Exercise = Among the records below, the line containing "BotScore analysis = calculateBotScoreWithNoise" marks the start. Output it and all lines after it exactly.

Provided material =
───
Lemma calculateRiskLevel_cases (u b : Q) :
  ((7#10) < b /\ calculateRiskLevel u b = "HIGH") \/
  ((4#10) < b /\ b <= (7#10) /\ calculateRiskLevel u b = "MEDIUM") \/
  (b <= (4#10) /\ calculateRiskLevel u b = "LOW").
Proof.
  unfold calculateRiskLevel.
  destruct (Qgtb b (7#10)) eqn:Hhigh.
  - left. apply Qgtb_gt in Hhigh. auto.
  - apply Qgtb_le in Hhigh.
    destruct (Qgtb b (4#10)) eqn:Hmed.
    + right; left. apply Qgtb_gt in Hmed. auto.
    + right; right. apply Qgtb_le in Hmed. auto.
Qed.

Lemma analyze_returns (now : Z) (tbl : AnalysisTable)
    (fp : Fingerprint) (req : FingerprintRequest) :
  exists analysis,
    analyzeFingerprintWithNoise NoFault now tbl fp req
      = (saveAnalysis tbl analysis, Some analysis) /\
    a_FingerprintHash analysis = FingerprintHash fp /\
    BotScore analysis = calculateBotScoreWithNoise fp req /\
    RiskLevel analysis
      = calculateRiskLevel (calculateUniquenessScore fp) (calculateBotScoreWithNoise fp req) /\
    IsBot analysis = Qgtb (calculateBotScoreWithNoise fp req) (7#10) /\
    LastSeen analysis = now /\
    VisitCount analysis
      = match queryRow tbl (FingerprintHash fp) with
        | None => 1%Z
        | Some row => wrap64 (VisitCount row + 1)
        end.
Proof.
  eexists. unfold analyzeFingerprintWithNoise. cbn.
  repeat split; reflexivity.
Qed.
───
Answer box =
    BotScore analysis = calculateBotScoreWithNoise fp req /\
    RiskLevel analysis
      = calculateRiskLevel (calculateUniquenessScore fp) (calculateBotScoreWithNoise fp req) /\
    IsBot analysis = Qgtb (calculateBotScoreWithNoise fp req) (7#10) /\
    LastSeen analysis = now /\
    VisitCount analysis
      = match queryRow tbl (FingerprintHash fp) with
        | None => 1%Z
        | Some row => wrap64 (VisitCount row + 1)
        end.
Proof.
  eexists. unfold analyzeFingerprintWithNoise. cbn.
  repeat split; reflexivity.
Qed.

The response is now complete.